Die Erfahrungen im Wahlkampf sind durchweg positiv. Viele Menschen sagen, dass sie uns wählen, weil wir die einzige Kraft sind, die der Politik, die die Reichen reicher und die Armen ärmer macht, eine Absage erteilt. Besonders vor den Jobcentern und bei Beschäftigten des öffentlichen Dienstes, aber auch bei Hausbesuchen bei den von Privatisierung bedrohten Mietern ist die Resonanz gut.

Wie muss ich mir den Wahlkampf praktisch vorstellen und wodurch unterscheidet sich euer von dem der LPDS?

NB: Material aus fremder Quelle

(** * P10 LED panel firmware: the display-mode scheduler

    A shallow embedding of the two sketches of the repository,

    - [Bus]    : [src/main.cpp], the Modbus RTU variant (one 32x16 panel);
    - [Simple] : [src/main_simple.cpp], the stand-alone variant (two panels).

    Both sketches are [void] functions over global variables that talk to
    the panel driver.  A function is therefore embedded as an [Action]: a
    function from the globals to the new globals and the list of driver
    calls it issued, in program order. *)

From Stdlib Require Import ZArith Lia Bool List Ascii String.
From stdpp Require Import gmap strings.
Import ListNotations.

Local Open Scope string_scope.
Local Open Scope list_scope.
Local Open Scope Z_scope.

(** ** Machine arithmetic of the target (ESP8266: 32-bit [int] and
     [unsigned long], 16-bit Modbus registers) *)

Module Arduino.

Definition ULONG_MOD : Z := 2 ^ 32.

(** Conversion to [unsigned long] / [unsigned int]. *)
Definition to_ulong (z : Z) : Z := z mod ULONG_MOD.

(** [a - b] on [unsigned long]. *)
Definition ulong_sub (a b : Z) : Z := (a - b) mod ULONG_MOD.

(** Conversion to [int]. *)
Definition to_int (z : Z) : Z := (z + 2 ^ 31) mod ULONG_MOD - 2 ^ 31.

(** Conversion to [uint16_t]. *)
Definition to_uint16 (z : Z) : Z := z mod 65536.

(** The cast [(int16_t)v]. *)
Definition to_int16 (z : Z) : Z := (z + 32768) mod 65536 - 32768.

Definition digit_char (d : Z) : ascii := ascii_of_nat (48 + Z.to_nat d).

(** Decimal digits of a non-negative number, most significant first;
    [fuel] bounds the number of digits (ten are enough for 32 bits). *)
Fixpoint utoa (fuel : nat) (n : Z) (acc : string) : string :=
  match fuel with
  | O => acc
  | S fuel' =>
      let acc' := String (digit_char (n mod 10)) acc in
      if n / 10 =? 0 then acc' else utoa fuel' (n / 10) acc'
  end.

Wir unterscheiden uns vor allem durch unsere Inhalte. Während die LPDS versucht, ihre unsoziale Politik zu rechtfertigen und rot anzustreichen, erklären wir dieser Politik offen den Kampf und fordern Menschen auf, selbst aktiv zu werden. Wir machen täglich Wahlkampfaktionen — Infostände auf der Straße und vor Jobcentern, verteilen Material vor Betrieben und führen Veranstaltungen durch. Wichtiger Teil unseres Wahlkampfes sind Protestaktionen, mit denen wir deutlich machen wollen, dass wir keine rein parlamentarische Orientierung haben.

Die Kampagne gegen Wohnungsprivatisierungen hatte ich bereits erwähnt. Hier haben WASG-Mitglieder zum Beispiel zu Mieterversammlungen eingeladen, um Selbstorganisation und Gegenwehr zu fördern. Das ist dann kein Wahlkampf im direkten Sinn, aber die Mieterinnen und Mieter sehen, wer tatsächlich auf ihrer Seit steht.

Eine andere Aktion planen wir beim Kulturkaufhaus Dussmann. Dussmann hat zu Jahresbeginn 49% des Arbeiterbereichs des Universitätsklinikums Charité gekauft. Ein halbes Jahr später drohen den Beschäftigten nun Löhne von 3,99 Euro bis 4,99 Euro. Diese Teilprivatisierung, die zu Lohndumping und schlechteren Arbeitsbedingungen führen, wollen wir thematisieren, wenn wir Dussmann Anfang September "einen Besuch abstatten".
Wir werden auch in Zukunft einen Schwerpunkt außerhalb des Parlaments haben, da wir wissen, dass nur durch Widerstand in den Betrieben und Büros, in den Schulen und Hochschulen Veränderungen erreicht werden können. Eine mögliche Fraktion soll eben auch dazu dienen, Protest und Widerstand mehr Gehör zu verschaffen.

Ganz aktuell gibt es auch eine Auseinandersetzung beim Bosch-Siemens-Hausgerätewerk. Die Konzernleitung will die Produktion in Berlin-Spandau einstellen. Hunderte Arbeitsplätze würden vernichtet. WASG-Mitglieder beteiligen sich an der Arbeit eines Solidaritätskomitees. Die WASG trägt in diesen Kampf auch politische Lösungsvorschläge hinein. Es sind die Beschäftigten, die dieses Werk aufgebaut haben. Wenn die Unternehmensleitung den Betrieb zur Profitmaximierung schließen will, muss das Werk in öffentliches Eigentum überführt und unter die demokratische Kontrolle der Beschäftigten gestellt werden.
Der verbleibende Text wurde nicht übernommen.